Now, open any work inspired by the classic school of
criminology, and ask the author why 3,000 men are the victims of
manslaughter every year in Italy, and how it is that there are not
sometimes only as many as, say, 300 cases, the number committed in
England, which has nearly the same number of inhabitants as Italy; and
how it is that there are not sometimes 300,000 such cases in Italy
instead of 3,000?
It is useless to open any work of classical criminology for this
purpose, for you will not find an answer to these questions in than. No
one, from Beccaria to Carrara, has ever thought of this problem, and
they could not have asked it, considering their point of departure and
their method.

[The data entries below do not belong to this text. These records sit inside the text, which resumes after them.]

(** * Dialect translation core of the new-api gateway

    A shallow embedding of the Go packages [relay/channel/openai_responses]
    and [relay/channel/claude] (request translators, stream handlers,
    non-streaming assemblers, smart routing), followed by the properties
    of the specification that were checked against them.

    Conventions.
    - A Go [string] is a Rocq [string]: a sequence of bytes ([ascii]).
    - A Go [int] is a [Z]; the one addition the handlers perform is
      written with its 64-bit wrap-around ([int_add]).
    - A Go pointer that may be [nil] is an [option].
    - A Go [(T, error)] result is a [result T]; an [error] is its message.
    - The JSON encoder, the tokenizer, the native Claude converters and
      the SSE scanner live outside these packages.  The encoder is a type
      class ([Marshaler]), the tokenizer a section variable, the native
      converters are recorded as calls, and the scanner is the list of
      the data lines it delivers. *)

From Stdlib Require Import ZArith String Ascii List Lia Bool PrimFloat.
From stdpp Require Import base gmap strings.
Import ListNotations.
Open Scope Z_scope.

(** ** Go basics *)

Definition int_wrap (z : Z) : Z := (z + 2 ^ 63) mod 2 ^ 64 - 2 ^ 63.

(** [a + b] on Go's 64-bit [int]. *)
Definition int_add (a b : Z) : Z := int_wrap (a + b).
(* ===== verification/Doubles.v ===== *)
(** * Doubles

    The operations on [double] the program uses, in the IEEE arithmetic of the
    Standard Library's [SpecFloat] (53 bits of precision, exponents to 1024,
    rounding to nearest). *)
From S2P Require Import Prelude.
From stdpp Require Import base numbers.
From Stdlib Require Import ZArith Lia Floats.SpecFloat.
Open Scope Z_scope.

Definition double_of_int (z : Z) : spec_float := binary_normalize 53 1024 z 0 false.
Definition double_mul : spec_float → spec_float → spec_float := SFmul 53 1024.
Definition double_div : spec_float → spec_float → spec_float := SFdiv 53 1024.

(** [static_cast<int>] truncates; outside [int] it is undefined. *)
Definition int_of_double (d : spec_float) : outcome Z :=
  match d with
  | S754_zero _ => Ok 0
  | S754_finite s m e =>
      let a := if 0 <=? e then Zpos m * 2 ^ e else Zpos m / 2 ^ (- e) in
      let z := if s then - a else a in
      if (INT_MIN <=? z) && (z <=? INT_MAX) then Ok z else Undefined FloatToInt
  | S754_infinity _ | S754_nan => Undefined FloatToInt
  end.

(** ** Doubles that are not negative *)
(** Neither a NaN nor negative, and with a mantissa of at most 53 bits. *)
Definition nonneg_double (d : spec_float) : Prop :=
  match d with
  | S754_zero _ => True
  | S754_infinity s => s = false
  | S754_nan => False
  | S754_finite s m _ => s = false ∧ Zpos m < 2 ^ 53
  end.
(** Positive and finite. *)
Definition pos_double (d : spec_float) : Prop :=
  match d with S754_finite false _ _ => True | _ => False end.

Lemma digits2_bound p : 2 ^ (Zpos (digits2_pos p) - 1) ≤ Zpos p < 2 ^ Zpos (digits2_pos p).
Proof.
  induction p as [p IH|p IH|]; cbn [digits2_pos]; [..|done];
    rewrite Pos2Z.inj_succ, Z.sub_succ_l, !Z.pow_succ_r by lia; lia.
Qed.
Lemma Zdigits2_bound m : 0 ≤ m → m < 2 ^ Zdigits2 m.
Proof. destruct m as [|p|p]; [done| |lia]. intros _. apply digits2_bound. Qed.

Lemma shr_1_m x : 0 ≤ shr_m x → shr_m (shr_1 x) = Z.shiftr (shr_m x) 1.
Proof. destruct x as [[|[]|] r s]; simpl; try done; lia. Qed.
Lemma iter_shr_m p : ∀ x, 0 ≤ shr_m x →
  shr_m (iter_pos shr_1 p x) = Z.shiftr (shr_m x) (Zpos p).
Proof.
  assert (∀ a n, 0 ≤ a → 0 ≤ Z.shiftr a n) as Hn by (intros; by apply Z.shiftr_nonneg).
  induction p as [p IH|p IH|]; intros x Hx; cbn [iter_pos].
  - assert (0 ≤ shr_m (shr_1 x)) by (rewrite shr_1_m by done; auto).
    assert (0 ≤ shr_m (iter_pos shr_1 p (shr_1 x))) by (rewrite IH by done; auto).
    rewrite !IH, shr_1_m, !Z.shiftr_shiftr by lia. f_equal. lia.
  - assert (0 ≤ shr_m (iter_pos shr_1 p x)) by (rewrite IH by done; auto).
    rewrite !IH, !Z.shiftr_shiftr by lia. f_equal. lia.
  - by apply shr_1_m.
Qed.
(** Rounding the mantissa to the precision. *)
Lemma shr_fexp_m m e l : 0 ≤ m →
  0 ≤ shr_m (shr_fexp 53 1024 m e l).1 < 2 ^ 53.
Proof.
  intros Hm. unfold shr_fexp. pose proof (Zdigits2_bound m Hm) as Hd.
  assert (shr_m (shr_record_of_loc m l) = m) as Er by (by destruct l as [|[]]).
  set (n := fexp 53 1024 (Zdigits2 m + e) - e).
  assert (Zdigits2 m - 53 ≤ n) as Hn by (unfold n, fexp; lia).
  assert (n ≤ 0 → 0 ≤ m < 2 ^ 53) as Hsmall.
  { intros. split; [done|]. eapply Z.lt_le_trans; [exact Hd|]. apply Z.pow_le_mono_r; lia. }
  destruct n as [|k|k]; cbn [shr fst]; rewrite ?iter_shr_m, ?Er by (rewrite ?Er; lia); try (apply Hsmall; lia).
  split; [by apply Z.shiftr_nonneg|]. rewrite Z.shiftr_div_pow2 by lia.
  apply Z.div_lt_upper_bound; [apply Z.pow_pos_nonneg; lia|]. rewrite <- Z.pow_add_r by lia.
  eapply Z.lt_le_trans; [exact Hd|]. apply Z.pow_le_mono_r; lia.
Qed.
Lemma round_nonneg m e l : 0 ≤ m → nonneg_double (binary_round_aux 53 1024 false m e l).
Proof.
  intros Hm. unfold binary_round_aux. pose proof (shr_fexp_m m e l Hm) as H1.
  destruct (shr_fexp 53 1024 m e l) as [x e1]. simpl in H1.
  set (r := round_nearest_even _ _).
  assert (0 ≤ r) as Hr.
  { unfold r, round_nearest_even. destruct (loc_of_shr_record x) as [|[]]; try case_match; lia. }
  pose proof (shr_fexp_m r e1 loc_Exact Hr) as H2. destruct (shr_fexp 53 1024 r e1 loc_Exact) as [y e2].
  simpl in H2. destruct (shr_m y); simpl; [done| |lia]. case_match; simpl; [|done]. split; [done|lia].
Qed.
Lemma double_mul_nonneg x y : nonneg_double x → pos_double y → nonneg_double (double_mul x y).
Proof.
  destruct x as [| | |[] m e], y as [| | |[] m' e']; simpl; try done.
  - intros ->. done.
  - by intros [? _].
  - intros _ _. by apply round_nonneg.
Qed.
Lemma double_div_nonneg x y : pos_double x → pos_double y ∨ y = S754_infinity false →
  nonneg_double (double_div x y).
Proof.
  destruct x as [| | |[] m e]; try done. intros _ [Hy| ->]; [|done].
  destruct y as [| | |[] m' e']; try done. unfold double_div, SFdiv, SFdiv_core_binary.
  set (s := Z.sub (Z.sub e e') _). set (a := match s with Zneg _ => 0 | Z0 => _ | Zpos _ => _ end).
  assert (0 ≤ a) as Ha by (unfold a; destruct s; [done|by apply Z.shiftl_nonneg|done]).
  pose proof (Z_div_mod a (Zpos m') ltac:(done)) as Hdm.
  destruct (Z.div_eucl a (Zpos m')) as [q r]. cbn beta iota. apply round_nonneg. nia.
Qed.

(** *** Small integers are exact *)
Lemma digits2_shift m d : Zpos (digits2_pos (Pos.iter xO m d)) = Zpos (digits2_pos m) + Zpos d.
Proof.
  induction d as [|d IH] using Pos.peano_ind; [simpl; lia|].
  rewrite Pos.iter_succ. cbn [digits2_pos]. lia.
Qed.
Lemma double_of_int_pos z : 0 < z < 2 ^ 53 → pos_double (double_of_int z).
Proof.
  intros Hz. destruct z as [|m|]; try lia. unfold double_of_int. cbn [binary_normalize].
  unfold binary_round. pose proof (digits2_bound m) as Hd.
  assert (Zpos (digits2_pos m) ≤ 53) as Hdig.
  { destruct (Z.le_gt_cases (Zpos (digits2_pos m)) 53) as [|Hgt]; [done|].
    assert (2 ^ 53 ≤ 2 ^ (Zpos (digits2_pos m) - 1)) by (apply Z.pow_le_mono_r; lia). lia. }
  assert (∃ m' e, shl_align m 0 (fexp 53 1024 (Zpos (digits2_pos m) + 0)) = (m', e) ∧
    Zpos (digits2_pos m') = 53 ∧ -52 ≤ e ≤ 0) as (m' & e & -> & Hm' & He).
  { unfold fexp, emin. rewrite Z.add_0_r, Z.max_l by lia. unfold shl_align. rewrite Z.sub_0_r.
    destruct (Z.pos (digits2_pos m) - 53) as [|d|d] eqn:E; [|lia|].
    - exists m, 0. split; [done|]. lia.
    - eexists _, _. split; [done|]. rewrite digits2_shift. lia. }
  assert (∀ l, shr_fexp 53 1024 (Zpos m') e l = (shr_record_of_loc (Zpos m') l, e)) as Hs.
  { intros l. unfold shr_fexp. cbn [Zdigits2]. rewrite Hm'.
    assert (fexp 53 1024 (53 + e) - e = 0) as -> by (unfold fexp, emin; lia). done. }
  unfold binary_round_aux. rewrite Hs. cbn [shr_record_of_loc shr_m loc_of_shr_record round_nearest_even].
  rewrite Hs. cbn [shr_record_of_loc shr_m]. rewrite (proj2 (Z.leb_le e _)) by lia. done.
Qed.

In fact, the classic criminologists accept the phenomenon
of criminality as an accomplished fact. They analyze it from the point
of view of the technical jurist, without asking how this criminal fact
may have been produced, and why it repeats itself in greater or smaller
numbers from year to year, in every country. The theory of a free will,
which is their foundation, excludes the possibility of this scientific
question, for according to it the crime is the product of the fiat of
the human will. And if that is admitted as a fact, there is nothing left
to account for. The manslaughter was committed, because the criminal
wanted to commit it; and that is all there is to it. Once the theory of
a free will is accepted as a fact, the deed depends on the fiat, the
voluntary determination, of the criminal, and all is said.